Lemma list_resource_result_witness :
  exists paths,
    PList [PStr "cache/b/b_y"; PStr "cache/b/b_z"] = PList paths /\
    List.length paths = List.length ["http://h/y"; "http://h/z"] /\
    trace (_download_or_cache Stub.env 1%nat true Stub.mixed).2 =
      [] ++ downloading "b"
        :: List.map (fun url =>
                       EvRetrieve url ("b" +:+ "_" +:+ basename url)
                         (os_path_join "cache" "b")
                         (processor_of ("b" +:+ "_" +:+ basename url)))
             ["http://h/y"; "http://h/z"]
        ++ [EvWrite "cache/cache.json"
              (dumped Stub.env
                 (cache_dict (_download_or_cache Stub.env 1%nat true Stub.mixed).2))].
Proof.
  apply (list_resource_result Stub.env 1%nat true
           (mkResource "b" (Urls ["http://h/y"; "http://h/z"]) 7 false)
           ["http://h/y"; "http://h/z"] []
           (PList [PStr "cache/b/b_y"; PStr "cache/b/b_z"]) Stub.mixed).
  - reflexivity.
  - reflexivity.
  - reflexivity.
  - reflexivity.
  - reflexivity.
  - by vm_compute.
Defined.

(** X25: the download of a single-URL resource makes one call to pooch,
    for the URL under the name that follows its last slash, and returns
    what pooch returned as it is: a path, or the list of the unpacked
    files when the name ends in [.zip] or [.tar.gz]. *)
Theorem single_resource_result (E : Env) (a : nat) (cache : bool) (r : Resource)
    (u : string) (store : list (string * pyval)) (v : pyval) (st st' : state) :
  heap st !! a = Some r ->
  is_dir r = false ->
  url_s r = Url u ->
  cache_dict st = PDict store ->
  fetched E a cache st ->
  _download_or_cache E a cache st = (Ok v, st') ->
  (exists k : nat,
     pooch_retrieve E k u None (basename u)
       (os_path_join (cache_dir st) (name r)) (processor_of (basename u)) = Ok v) /\
  trace st' =
    trace st ++
      [downloading (name r);
       EvRetrieve u (basename u) (os_path_join (cache_dir st) (name r))
         (processor_of (basename u));
       EvWrite (cache_file st) (dumped E (cache_dict st'))].
Proof.
  intros Hr Hdir Hu Hd Hf Hrun.
  destruct (leaf_ok E 1 a cache r store v st st' Hr Hdir Hd Hf Hrun)
    as (_ & _ & _ & _ & _ & _ & Htr).
  pose proof Hf as (r0 & d & expired & st1 & Hr0 & Hd0 & Hc & Hgo)%fetched_inv.
  assert (r0 = r) as -> by congruence.
  assert (d = store) as -> by congruence. clear Hr0 Hd0.
  destruct (frame_of_check E _ _ _ _ _ Hc) as (_ & _ & Hcdir & _).
  unfold _download_or_cache in Hrun.
  rewrite (rec_leaf E _ _ _ _ _ _ _ _ Hr Hd Hdir Hc Hgo) in Hrun.
  unfold fetch_urls in Hrun. rewrite bind_run in Hrun. unfold get_state in Hrun.
  rewrite Hu, _retrieve_run in Hrun.
  cbn [emit cache_dir ticks] in Hrun. rewrite Hcdir in Hrun.
  split.
  - exists (ticks st1).
    destruct (pooch_retrieve E (ticks st1) u None (basename u) _ _) as [v'|e];
      [|done].
    by injection Hrun as <- _.
  - rewrite Htr. unfold retrieve_event, local_name. by rewrite Hu.
Qed.

Lemma single_resource_result_witness :
  (exists k : nat,
     pooch_retrieve Stub.env k "http://h/data.zip" None (basename "http://h/data.zip")
       (os_path_join "cache" "z") (processor_of (basename "http://h/data.zip"))
     = Ok (PList [PStr "cache/z/data.zip.unzip/member"])) /\
  trace (_download_or_cache Stub.env 0%nat true
           (Stub.unseen (mkResource "z" (Url "http://h/data.zip") 7 false))).2 =
    [] ++
      [downloading "z";
       EvRetrieve "http://h/data.zip" (basename "http://h/data.zip")
         (os_path_join "cache" "z") (processor_of (basename "http://h/data.zip"));
       EvWrite "cache/cache.json"
         (dumped Stub.env
            (cache_dict (_download_or_cache Stub.env 0%nat true
                           (Stub.unseen (mkResource "z" (Url "http://h/data.zip")
                                           7 false))).2))].
Proof.
  apply (single_resource_result Stub.env 0%nat true
           (mkResource "z" (Url "http://h/data.zip") 7 false)
           "http://h/data.zip" []
           (PList [PStr "cache/z/data.zip.unzip/member"])
           (Stub.unseen (mkResource "z" (Url "http://h/data.zip") 7 false))).
  - reflexivity.
  - reflexivity.
  - reflexivity.
  - reflexivity.
  - reflexivity.
  - by vm_compute.
Defined.
Lemma for_each_examine l : forall w,
  NoDup l ->
  (forall p, p ∈ l -> is_Some (files w !! p)) ->
  exists w',
    for_each l examine w = (Ok tt, w') /\
    forall p,
      files w' !! p =
      match files w !! p with
      | Some f => if bool_decide (p ∈ l) && (keep_days <? days (now - mtime f))
                  then None else Some f
      | None => None
      end.
Proof.
  induction l as [|x l IH]; intros w Hnd Hex.
  - exists w. split; [reflexivity|]. intros p.
    destruct (files w !! p); [|reflexivity].
    rewrite bool_decide_eq_false_2; [reflexivity | apply not_elem_of_nil].
  - apply NoDup_cons in Hnd. destruct Hnd as [Hx Hnd'].
    destruct (Hex x (list_elem_of_here x l)) as [f Hf].
    assert (Hstep : exists w1,
               examine x w = (Ok tt, w1) /\
               files w1 = if keep_days <? days (now - mtime f)
                          then delete x (files w) else files w).
    { unfold examine, bind, stat, unlink, logger, ret, set_files. rewrite Hf.
      destruct (keep_days <? days (now - mtime f)); [rewrite Hf|]; eexists; split; reflexivity. }
    destruct Hstep as [w1 [Hrun Hw1]].
    destruct (IH w1 Hnd') as [w' [Hrest Hlook]].
    { intros p Hp. rewrite Hw1.
      assert (is_Some (files w !! p)) by (apply Hex; now right).
      destruct (keep_days <? days (now - mtime f)); [|assumption].
      rewrite lookup_delete_ne by (intros ->; contradiction). assumption. }
    exists w'. split.
    { cbn [for_each]. unfold bind at 1. now rewrite Hrun. }
    intros p. rewrite Hlook, Hw1. destruct (decide (p = x)) as [->|Hne].
    + rewrite (bool_decide_eq_false_2 (x ∈ l)) by exact Hx.
      rewrite (bool_decide_eq_true_2 (x ∈ x :: l)) by now left.
      rewrite Hf. cbn [andb].
      destruct (keep_days <? days (now - mtime f)); [now rewrite lookup_delete_eq | now rewrite Hf].
    + assert (Hiff : bool_decide (p ∈ x :: l) = bool_decide (p ∈ l)).
      { apply bool_decide_ext. rewrite elem_of_cons. tauto. }
      rewrite Hiff.
      destruct (keep_days <? days (now - mtime f)); [rewrite lookup_delete_ne by congruence|];
        reflexivity.
Qed.

Lemma NoDup_filter_fst {A B} (q : A * B -> bool) (l : list (A * B)) :
  NoDup (l.*1) -> NoDup (List.map fst (List.filter q l)).
Proof.
  induction l as [|e l IH]; cbn [List.map List.filter]; [trivial|].
  rewrite fmap_cons, NoDup_cons. intros [Hx Hnd].
  destruct (q e); [|now apply IH]. cbn [List.map]. apply NoDup_cons.
  split; [|now apply IH].
  intros Hin. apply Hx. apply list_elem_of_In, List.in_map_iff in Hin.
  destruct Hin as [e' [E He']]. apply List.filter_In in He'.
  apply list_elem_of_fmap. exists e'. split; [now symmetry|].
  now apply list_elem_of_In.
Qed.

Lemma glob_spec w p :
  p ∈ glob backup_dir w <-> glob_match backup_dir p = true /\ is_Some (files w !! p).
Proof.
  unfold glob. rewrite list_elem_of_In, List.in_map_iff. split.
  - intros [[p' f] [E He]]. cbn in E. subst p'. apply List.filter_In in He.
    destruct He as [He Hm]. cbn in Hm. split; [exact Hm|].
    apply list_elem_of_In, elem_of_map_to_list in He. now exists f.
  - intros [Hm [f Hf]]. exists (p, f). split; [reflexivity|].
    apply List.filter_In. split; [|exact Hm].
    now apply list_elem_of_In, elem_of_map_to_list.
Qed.

Lemma days_exceeds delta :
  (keep_days <? days delta) = true <-> (keep_days + 1) * day <= delta.
Proof.
  unfold days. rewrite Z.ltb_lt.
  assert (Hday : 0 < day) by reflexivity.
  split; intros H.
  - assert (keep_days + 1 <= delta / day) by lia.
    pose proof (Z.mul_div_le delta day Hday). nia.
  - assert (keep_days + 1 <= delta / day); [|lia].
    apply Z.div_le_lower_bound; lia.
Qed.

(** C9 as the code has it. [cleanup_old_backups] removes exactly the files
    that the pattern matches and whose age in whole days, the floor of the
    age, is greater than [keep_days]: those modified at least
    [keep_days + 1] days before [now].  Every other file stays as it
    was, whatever it holds. *)
Theorem cleanup_removes_by_whole_days :
  forall w p,
    files (cleanup_old_backups backup_dir keep_days now w) !! p =
    match files w !! p with
    | Some f =>
      if glob_match backup_dir p && ((keep_days + 1) * day <=? now - mtime f)
      then None else Some f
    | None => None
    end.
Proof.
  intros w p. unfold cleanup_old_backups, try_except.
  destruct (for_each_examine (glob backup_dir w) w) as [w' [Hrun Hlook]].
  { unfold glob. apply NoDup_filter_fst, NoDup_fst_map_to_list. }
  { intros q Hq. now apply glob_spec in Hq. }
  fold examine. rewrite Hrun. cbn [snd]. rewrite Hlook.
  destruct (files w !! p) as [f|] eqn:Hf; [|reflexivity].
  assert (Hg : bool_decide (p ∈ glob backup_dir w) = glob_match backup_dir p).
  { destruct (glob_match backup_dir p) eqn:Hm.
    - apply bool_decide_eq_true_2, glob_spec. split; [exact Hm | now exists f].
    - apply bool_decide_eq_false_2. intros Hin. apply glob_spec in Hin.
      destruct Hin as [Hin _]. congruence. }
  rewrite Hg.
  assert (Hd : (keep_days <? days (now - mtime f))
               = ((keep_days + 1) * day <=? now - mtime f)).
  { apply eq_true_iff_eq. rewrite days_exceeds, Z.leb_le. reflexivity. }
  now rewrite Hd.
Qed.

End Cleanup.

(** C9. A snapshot modified seven and a half days ago is older than
    [keep_days = 7] days, and [cleanup_old_backups] leaves it in place. *)
Lemma cleanup_keeps_snapshot_older_than_keep_days :
  let now := 7 * day + 12 * hour in
  let f := {| content := [Byte.x58]; mtime := 0 |} in
  files sample_world !! "backups/backup_a.db"%string = Some f /\
  glob_match "backups" "backups/backup_a.db" = true /\
  7 * day < now - mtime f /\
  files (cleanup_old_backups "backups" 7 now sample_world) !! "backups/backup_a.db"%string
  = Some f.
Proof. vm_compute. repeat split. Qed.

Lemma restore_is_atomic_witness :
  fst (restore_from_backup "timer_bot.db" sample_check "backups/backup_a.db" (10 * day)
         sample_world) = false.
Proof.
  apply (proj2 (restore_is_atomic "timer_bot.db" sample_check "backups/backup_a.db"
                  (10 * day) sample_world)
               {| content := [Byte.x58]; mtime := 0 |}).
  - vm_compute. reflexivity.
  - vm_compute. discriminate.
  - vm_compute. discriminate.
Defined.

Lemma create_backup_checks_first_witness :
  fst (create_backup "timer_bot.db" "backups" sample_check (fun c => c)
         (fun _ => "20240101_000000"%string) (10 * day) damaged_world) = false.
Proof.
  apply (proj1 (create_backup_checks_first "timer_bot.db" "backups" sample_check
                  (fun c => c) (fun _ => "20240101_000000"%string) (10 * day)
                  damaged_world)).
  vm_compute. discriminate.
Defined.

End BackupFacts.

(** * More about the store *)
Module StoreMore.
Import Store StoreFacts.

(** ** Users *)

Lemma insert_user_present u name db :
  (exists r, In r (users db) /\ user_id r = u) -> insert_user u name db = db.
Proof.
  intros [r [Hr Hu]]. unfold insert_user.
  replace (List.existsb (fun r0 => user_id r0 =? u) (users db)) with true; [reflexivity|].
  symmetry. apply List.existsb_exists. exists r. split; [exact Hr | now apply Z.eqb_eq].
Qed.

Lemma insert_user_registers u name db :
  exists r, In r (users (insert_user u name db)) /\ user_id r = u.
Proof.
  unfold insert_user. destruct (List.existsb _ _) eqn:E.
  - apply List.existsb_exists in E. destruct E as [r [Hr Hu]].
    exists r. split; [exact Hr | now apply Z.eqb_eq].
  - eexists. cbn [users]. split; [apply List.in_app_iff; right; now left | reflexivity].
Qed.

(** X1. Once [add_user] has returned [True] for an id, a later call for
    that id, with whatever name and whatever faults, leaves the database
    as it is: the first name stays. *)
Theorem add_user_is_idempotent :
  forall fs1 fs2 u name1 name2 db,
    fst (add_user fs1 u name1 db) = true ->
    snd (add_user fs2 u name2 (snd (add_user fs1 u name1 db)))
    = snd (add_user fs1 u name1 db).
Proof.
  intros fs1 fs2 u name1 name2 db Hok.
  destruct (add_user_cases fs1 u name1 db) as [E|E]; rewrite E in Hok |- *;
    cbn [fst snd] in *; [discriminate|].
  destruct (add_user_cases fs2 u name2 (insert_user u name1 db)) as [E2|E2];
    rewrite E2; cbn [snd]; [reflexivity|].
  apply insert_user_present, insert_user_registers.
Qed.

Lemma add_user_is_idempotent_witness :
  snd (add_user [] 7 "bob" (snd (add_user [] 7 "ann" create_tables)))
  = snd (add_user [] 7 "ann" create_tables).
Proof.
  apply (add_user_is_idempotent [] [] 7 "ann" "bob" create_tables). reflexivity.
Defined.

Lemma user_ids_recount_user u db :
  List.map user_id (users (recount_user u db)) = List.map user_id (users db).
Proof.
  cbn [recount_user users]. rewrite List.map_map. apply List.map_ext.
  intros r. now destruct (user_id r =? u).
Qed.

Lemma user_ids_recount_all db :
  List.map user_id (users (recount_all db)) = List.map user_id (users db).
Proof.
  cbn [recount_all users]. rewrite List.map_map. now apply List.map_ext.
Qed.

(** X2. In every store that a history builds from the empty one, no two
    rows of [users] carry the same id, whatever was inserted and whichever
    calls failed. *)
Theorem user_ids_are_unique :
  forall ops, List.NoDup (List.map user_id (users (run ops create_tables))).
Proof.
  intros ops.
  apply (run_invariant (fun db => List.NoDup (List.map user_id (users db)))).
  - intros db u name H. unfold insert_user.
    destruct (List.existsb _ _) eqn:E; [exact H|]. cbn [users].
    rewrite List.map_app. cbn [List.map user_id].
    apply List.NoDup_app. repeat split.
    + exact H.
    + repeat constructor. intros [].
    + intros x Hx [<-|[]]. apply List.in_map_iff in Hx. destruct Hx as [r [Hu Hr]].
      assert (List.existsb (fun r0 => user_id r0 =? u) (users db) = true); [|congruence].
      apply List.existsb_exists. exists r. split; [exact Hr | now apply Z.eqb_eq].
  - intros db u d now H _. unfold add_timer_tx. now rewrite user_ids_recount_user.
  - intros db u n H. unfold delete_timer_tx. now rewrite user_ids_recount_user.
  - intros db now H. unfold check_expired_tx. now rewrite user_ids_recount_all.
  - constructor.
Qed.

(** ** Adding a timer *)




Lemma add_timer_tx_changes u d now db : add_timer_tx u d now db <> db.
Proof.
  intros E. apply (f_equal (fun x => length (timers x))) in E.
  cbn [add_timer_tx recount_user insert_timer timers] in E.
  rewrite List.length_app in E. cbn [length] in E. lia.
Qed.

(** X4. [add_timer] is all or nothing under every fault plan: it returns
    [None] exactly when the database on disk is the one it found. *)
Theorem add_timer_is_atomic :
  forall fs u d now db,
    fst (add_timer fs u d now db) = None <-> snd (add_timer fs u d now db) = db.
Proof.
  intros fs u d now db.
  destruct (add_timer_cases fs u d now db) as [E | [_ E]]; rewrite E; cbn [fst snd].
  - tauto.
  - split; [discriminate|]. intros H. now apply add_timer_tx_changes in H.
Qed.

::::

▸ **WHAT YOU ARE ASKED TO DO**: Every line above from the line with "- intros db u d" to the line with "intros E. apply", inclusive, must be returned exactly; no other line belongs in the reply.

▸ **OUTPUT**:
  - intros db u d now H _. unfold add_timer_tx. now rewrite user_ids_recount_user.
  - intros db u n H. unfold delete_timer_tx. now rewrite user_ids_recount_user.
  - intros db now H. unfold check_expired_tx. now rewrite user_ids_recount_all.
  - constructor.
Qed.

(** ** Adding a timer *)




Lemma add_timer_tx_changes u d now db : add_timer_tx u d now db <> db.
Proof.
  intros E. apply (f_equal (fun x => length (timers x))) in E.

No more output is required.